Theorem A: Let A be an absolutely simple abelian variety, End° (A) = k : imaginary quadratic field, g = dim(A). Assume either dim(A) ≤ 4, or A has bad reduction at some prime ϕ, with the dimension of the toric part of the reduction equal to 2r, and gcd(r,g) = 1, and (r,g) ≠ (15,56) or (m -1, m(m+1)/2). Then MT holds.

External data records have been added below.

(** * Joey's Nova Defense: the simulation core of [src/App.tsx]

    A shallow embedding of the game component: the data model, the
    operations [initGame], [spawnEnemy], [createExplosion], [fireMissile]
    and the frame callback [update], and the component's event dispatch
    with the [useEffect] that restarts the loop.

    Conventions of the embedding.
    - A JavaScript [number] that holds a coordinate, a speed, a radius or a
      time stamp is a real number ([R]); rounding of IEEE doubles is not
      modelled.  Counters that only ever hold integers ([score], the ammo
      pools, an explosion's [timer]) are in [Z], identifiers in [nat].
    - [useRef] cells and [useState] cells are fields of one record [App];
      every operation is a function [App -> App] (explicit state passing).
      A state setter called inside a handler is applied to the record at
      once; what a handler reads from its closure (the values of the render
      that created it) is read from the record the handler was entered with.
    - [Math.random ()] is the oracle [random]: the n-th call of a run
      returns [random n]; the record counts the calls in [draws].
    - Canvas drawing has no effect on the state and is left out.  The
      advisory tip ([aiTip], [getGameTips]) is not part of the simulation
      and is left out as well. *)

From Stdlib Require Import String.
From Stdlib Require Import Reals Lra Lia ZArith Bool List.
Import ListNotations.

Open Scope R_scope.

(** ** Numbers *)

(** Comparisons of JavaScript numbers, as booleans. *)
Definition Rltb (x y : R) : bool := if Rlt_dec x y then true else false.
Definition Rgtb (x y : R) : bool := Rltb y x.

(** [Math.floor] *)
Definition floor (x : R) : Z := Int_part x.

(** ** Constants *)

Definition TARGET_SCORE : Z := 1000.
Definition EXPLOSION_RADIUS : R := 40.
Definition EXPLOSION_DURATION : Z := 60.
Definition MISSILE_SPEED : R := 4.
Definition ENEMY_SPEED_MIN : R := 5 / 10.
Definition ENEMY_SPEED_MAX : R := 15 / 10.

(** ** Data model *)

Record Point := mkPoint { px : R; py : R }.

Inductive Colour :=
| Hex (code : string)
| Hsl (hue saturation lightness : R).

Record Particle := mkParticle {
  p_x : R; p_y : R; p_vx : R; p_vy : R; p_life : R; p_color : Colour }.

Record Missile := mkMissile {
  m_id : nat;
  m_start : Point;
  m_current : Point;
  m_target : Point;
  m_speed : R;
  m_color : string;
  m_isEnemy : bool }.

Record Explosion := mkExplosion {
  e_x : R; e_y : R; e_radius : R; e_maxRadius : R; e_timer : Z; e_id : nat }.

Inductive BuildingType := city | battery.
Inductive Side := left | center | right.

Record Building := mkBuilding {
  b_x : R; b_y : R; b_width : R; b_height : R;
  b_isDestroyed : bool;
  b_type : BuildingType;
  b_id : nat;
  b_batterySide : option Side }.
(** * Generation swaps in front of a Vite dev server

    A shallow embedding of [server.ts] of the reproduction
    [vitejs-vite-20609-browser-hash-conflict].  The file carries two
    versions of the server:

    - the hold-and-drain coordinator (module [HoldDrain]): [restartVite]
      guarded by [restartPromise], the [onRequest] hook that parks requests
      in [pendingHttpRequests], and the HMR WebSocket proxy that parks
      upgrade connections in [pendingWsConnections];
    - the waterfall version (module [Waterfall]): a restart fired by the
      twentieth request of a waterfall.

    JavaScript runs one synchronous segment at a time.  An [await] cuts an
    async function into segments; the continuation of an [await] runs as a
    job of the microtask queue once the awaited promise is settled.  The
    model keeps every async function invocation as a frame (program point
    plus locals), the microtask queue as a FIFO list of jobs, and lets the
    environment settle the outstanding I/O operations ([fs.rm], [getPort],
    [createServer], [ssrLoadModule], [close]) with a result of its choice. *)

From stdpp Require Import base option list gmap strings.
From Stdlib Require Import Lia.
(** * yahoofinance-mcp: rate limiting, retrying fetch and report pipelines

    A shallow embedding of [src/index.ts]: the fixed-window rate limiter
    ([checkRateLimit]), the retry loop around [fetch] ([fetchWithRetry]),
    and the three pipelines ([fetchStockQuote], [fetchMarketData],
    [fetchStockHistory]) with their formatters.

    Conventions.
    - [Date.now()] is an explicit argument [now] (milliseconds, in [Z]).
    - The module-level [requestCount] object, the network and the backoff
      timers are the fields of a [World] that every pipeline threads.
    - A thrown [Error] is represented by its [message].  A pipeline that
      returns gives the request handler a text result; one that throws
      gives it an error result ("Error: " followed by the message).
    - JavaScript numbers are binary64 floating-point values, with the
      arithmetic of the kernel's primitive floats.
    - [console.error] output and the fixed request headers of
      [getHeaders()] are not part of the model. *)

From Stdlib Require Import ZArith QArith List String Ascii Bool Lia.
From Stdlib Require Import DecimalString Qround Floats.
Import ListNotations.

Local Open Scope string_scope.
Local Open Scope Z_scope.

(* ===================================================================== *)
(** ** The rate limiter (index.ts, lines 94-129) *)
(* ===================================================================== *)

Module RateLimiter.

(** [const RATE_LIMIT = { perMinute: 20, perDay: 500 }] *)
Definition perMinute : Z := 20.
Definition perDay : Z := 500.

(** [let requestCount = { minute, day, lastMinuteReset, lastDayReset }] *)
Record requestCount : Type := mkCount {
  minute : Z;
  day : Z;
  lastMinuteReset : Z;
  lastDayReset : Z
}.

(** The object as the module creates it when it is loaded at time [t0]. *)
Definition initial (t0 : Z) : requestCount :=
  {| minute := 0; day := 0; lastMinuteReset := t0; lastDayReset := t0 |}.

Definition rateLimitMessage : string :=
  "Rate limit exceeded. Please try again later.".

(** The two window resets at the head of [checkRateLimit]. *)
Definition resetMinute (now : Z) (rc : requestCount) : requestCount :=
  if 60000 <? now - lastMinuteReset rc
  then {| minute := 0; day := day rc;
          lastMinuteReset := now; lastDayReset := lastDayReset rc |}
  else rc.

Definition resetDay (now : Z) (rc : requestCount) : requestCount :=
  if 86400000 <? now - lastDayReset rc
  then {| minute := minute rc; day := 0;
          lastMinuteReset := lastMinuteReset rc; lastDayReset := now |}
  else rc.

Definition resetWindows (now : Z) (rc : requestCount) : requestCount :=
  resetDay now (resetMinute now rc).

Definition increment (rc : requestCount) : requestCount :=
  {| minute := minute rc + 1; day := day rc + 1;
     lastMinuteReset := lastMinuteReset rc; lastDayReset := lastDayReset rc |}.

(** [checkRateLimit()]: [inl msg] is the thrown error, [inr tt] a normal
    return; the second component is [requestCount] afterwards.  The
    resets are kept when the call throws. *)
Definition checkRateLimit (now : Z) (rc : requestCount)
  : (string + unit) * requestCount :=
  let rc' := resetWindows now rc in
  if (perMinute <=? minute rc') || (perDay <=? day rc')
  then (inl rateLimitMessage, rc')
  else (inr tt, increment rc').

(** A sequence of calls, one per element of [times]: which of them
    returned normally, and [requestCount] at the end. *)
Fixpoint runCalls (times : list Z) (rc : requestCount)
  : list bool * requestCount :=
  match times with
  | [] => ([], rc)
  | t :: ts =>
      let r := checkRateLimit t rc in
      let rest := runCalls ts (snd r) in
      (match fst r with inr _ => true | inl _ => false end :: fst rest,
       snd rest)
  end.

End RateLimiter.

(* ===================================================================== *)
(** ** JavaScript values used by the pipelines *)
(* ===================================================================== *)

(** Numbers are IEEE 754 binary64 values, the kernel's primitive floats:
    [-], [*] and [/] round as the operators of the source do, and [NaN],
    the two infinities and the two zeros are values like any other. *)
Definition number : Type := float.

Definition NaN : number := PrimFloat.nan.

(** [a - b] *)
Definition nsub (a b : number) : number := PrimFloat.sub a b.

(** [a * b] *)
Definition nmul (a b : number) : number := PrimFloat.mul a b.

(** [a / b] *)
Definition ndiv (a b : number) : number := PrimFloat.div a b.

(** The double nearest to an integer: the integer itself up to 2^53. *)
Definition ofZ (z : Z) : number :=
  SF2Prim (binary_normalize prec emax z 0 false).

(** Truthiness of a number: [0], [-0] and [NaN] are falsy. *)
Definition ntruthy (a : number) : bool :=
  negb (PrimFloat.is_zero a || PrimFloat.is_nan a).

(** A numeric property of a decoded JSON object: missing ([undefined]),
    [null], or a number. *)
Inductive jsnum : Type :=
| NUndef
| NNull
| NVal (x : number).

(** A string property of a decoded JSON object. *)
Inductive jsstr : Type :=
| SUndef
| SNull
| SVal (s : string).

(** [ToNumber], applied by the arithmetic operators. *)
Definition toNumber (v : jsnum) : number :=
  match v with
  | NUndef => NaN
  | NNull => ofZ 0
  | NVal x => x
  end.

(** [v] as the condition of [||], [&&] or [if]. *)
Definition truthyNum (v : jsnum) : bool :=
  match v with
  | NVal x => ntruthy x
  | _ => false
  end.

Definition truthyStr (v : jsstr) : bool :=
  match v with
  | SVal s => negb (String.eqb s "")
  | _ => false
  end.

(** [a || b] on numeric properties and on string properties. *)
Definition orNum (a b : jsnum) : jsnum := if truthyNum a then a else b.
Definition orStr (a b : jsstr) : jsstr := if truthyStr a then a else b.

(** [arr?.[i]] where [arr] may be missing ([None]); an index out of range
    reads [undefined]. *)
Definition optIndex (arr : option (list jsnum)) (i : nat) : jsnum :=
  match arr with
  | None => NUndef
  | Some l => nth i l NUndef
  end.

(** A string property inside a template literal. *)
Definition templateStr (v : jsstr) : string :=
  match v with
  | SUndef => "undefined"
  | SNull => "null"
  | SVal s => s
  end.

(* ===================================================================== *)
(** ** Strings *)
(* ===================================================================== *)

(** An integer inside a template literal. *)
Definition showZ (z : Z) : string := NilZero.string_of_int (Z.to_int z).

(** [Array.prototype.join] *)
Definition join (sep : string) (l : list string) : string :=
  String.concat sep l.

Fixpoint spaces (n : nat) : string :=
  match n with
  | O => ""
  | S k => String " " (spaces k)
  end.

(** [s.padEnd(n)] *)
Definition padEnd (n : nat) (s : string) : string :=
  s ++ spaces (n - String.length s).

Definition isSpace (c : ascii) : bool :=
  let n := nat_of_ascii c in
  ((9 <=? n) && (n <=? 13))%nat || (n =? 32)%nat.

Fixpoint trimStart (s : string) : string :=
  match s with
  | String c rest => if isSpace c then trimStart rest else s
  | EmptyString => EmptyString
  end.

Fixpoint trimEnd (s : string) : string :=
  match s with
  | EmptyString => EmptyString
  | String c rest =>
      match trimEnd rest with
      | EmptyString => if isSpace c then EmptyString else String c EmptyString
      | t => String c t
      end
  end.

(** [s.trim()], for the ASCII white space the templates contain. *)
Definition trim (s : string) : string := trimEnd (trimStart s).

(** [encodeURIComponent]: every byte outside the unreserved set becomes
    a percent escape. *)
Definition hexDigit (n : nat) : ascii :=
  if (n <? 10)%nat then ascii_of_nat (48 + n) else ascii_of_nat (55 + n).

Definition unreserved (c : ascii) : bool :=
  let n := nat_of_ascii c in
  ((48 <=? n) && (n <=? 57))%nat || ((65 <=? n) && (n <=? 90))%nat
  || ((97 <=? n) && (n <=? 122))%nat
  || existsb (Nat.eqb n) [45; 95; 46; 33; 126; 42; 39; 40; 41]%nat.

Fixpoint encodeURIComponent (s : string) : string :=
  match s with
  | EmptyString => EmptyString
  | String c rest =>
      if unreserved c then String c (encodeURIComponent rest)
      else
        let n := nat_of_ascii c in
        String "%" (String (hexDigit (n / 16)) (String (hexDigit (n mod 16))
          (encodeURIComponent rest)))
  end.

(** Decimal digits of [z >= 0], left-padded with zeros to [width]. *)
Fixpoint zeros (n : nat) : string :=
  match n with
  | O => ""
  | S k => String "0" (zeros k)
  end.

Definition padZeros (width : nat) (z : Z) : string :=
  let d := showZ z in zeros (width - String.length d) ++ d.

(** *** Numbers as decimal strings *)

(** The value [m * 2^e] of a finite double with mantissa [m] and
    exponent [e], as [Prim2SF] gives them. *)
Definition exact (m : positive) (e : Z) : Q :=
  (inject_Z (Zpos m) * Qpower 2 e)%Q.

Definition Qless (a b : Q) : bool := negb (Qle_bool b a).

(** The rationals that round to the double [m * 2^e]: those no farther
    than half the gap to its neighbours, the two ends included when [m]
    is even.  The gap below a power of two is half the gap above. *)
Definition roundsTo (m : positive) (e : Z) (c : Q) : bool :=
  let v := exact m e in
  let half := Qpower 2 (e - 1) in
  let below :=
    if (Zpos m =? 2 ^ 52) && (-1074 <? e) then (half / 2)%Q else half in
  if Z.even (Zpos m)
  then Qle_bool (v - below)%Q c && Qle_bool c (v + half)%Q
  else Qless (v - below)%Q c && Qless c (v + half)%Q.

Fixpoint leadingFrom (fuel : nat) (j : Z) (v : Q) : Z :=
  match fuel with
  | O => j
  | S fuel' =>
      if Qle_bool 1 (v * Qpower 10 j)%Q then j
      else leadingFrom fuel' (j + 1) v
  end.

(** The [n] with [10^(n-1) <= v < 10^n], for [v > 0]; the least positive
    double is above [10^-324]. *)
Definition decimalExponent (v : Q) : Z :=
  if Qle_bool 1 v then Z.of_nat (String.length (showZ (Qfloor v)))
  else 1 - leadingFrom 400 1 v.

(** The decimal [s * 10^p] of [k] digits that rounds to the double, the
    nearest one if there are two, if there is any; [n] is the decimal
    exponent of the double. *)
Definition withDigits (m : positive) (e : Z) (n k : Z) : option (Z * Z) :=
  let p := n - k in
  let scaled := (exact m e * Qpower 10 (- p))%Q in
  let low := Qfloor scaled in
  let high := low + 1 in
  let okLow :=
    roundsTo m e (inject_Z low * Qpower 10 p)%Q && (10 ^ (k - 1) <=? low) in
  let okHigh := roundsTo m e (inject_Z high * Qpower 10 p)%Q in
  let dLow := (scaled - inject_Z low)%Q in
  let dHigh := (inject_Z high - scaled)%Q in
  if okLow && okHigh then
    if Qless dLow dHigh then Some (low, p)
    else if Qless dHigh dLow then Some (high, p)
    else Some (if Z.even low then low else high, p)
  else if okLow then Some (low, p)
  else if okHigh then Some (high, p)
  else None.

(** The first number of digits, from [k] on, with such a decimal; 17
    digits always have one. *)
Fixpoint shortestFrom (fuel : nat) (m : positive) (e : Z) (n k : Z)
  : Z * Z :=
  match fuel with
  | O => (Qfloor (exact m e * Qpower 10 (k - n) + (1 # 2))%Q, n - k)
  | S fuel' =>
      match withDigits m e n k with
      | Some r => r
      | None => shortestFrom fuel' m e n (k + 1)
      end
  end.

Fixpoint stripTens (fuel : nat) (s p : Z) : Z * Z :=
  match fuel with
  | O => (s, p)
  | S fuel' =>
      if (s mod 10 =? 0) && negb (s =? 0)
      then stripTens fuel' (s / 10) (p + 1)
      else (s, p)
  end.

(** The shortest decimal [s * 10^p] that reads back as the double
    [m * 2^e]: the digits of [Number::toString]. *)
Definition shortest (m : positive) (e : Z) : Z * Z :=
  let (s, p) := shortestFrom 17 m e (decimalExponent (exact m e)) 1 in
  stripTens 20 s p.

Theorem B: Let M be the moduli space of abelian varieties with fixed polarization, level structure and a k-action. It is defined over a number field F. The subset of M(Q) corresponding to absolutely simple abelian varieties with a prescribed stable reduction at a large enough prime ϕ of F is dense in M(C) in the complex topology. In particular, the set of simple abelian varieties having bad reductions with fixed dimension of the toric parts is dense.
Besides this we also established the following results:
(1) MT holds for some other classes of abelian varieties with similar reduction conditions. For example, if A is an abelian variety with End° (A) = Q and the dimension of the toric part of its reduction is prime to dim( A), then MT holds.
(2) MT holds for Ribet-type abelian varieties.
(3) The Hodge and the Tate conjectures are equivalent for abelian 4-folds.
(4) MT holds for abelian 4-folds of type II, III, IV (Theorem 5.0(2)) and some 4-folds of type I.
(5) For some abelian varieties either MT or the Hodge conjecture holds.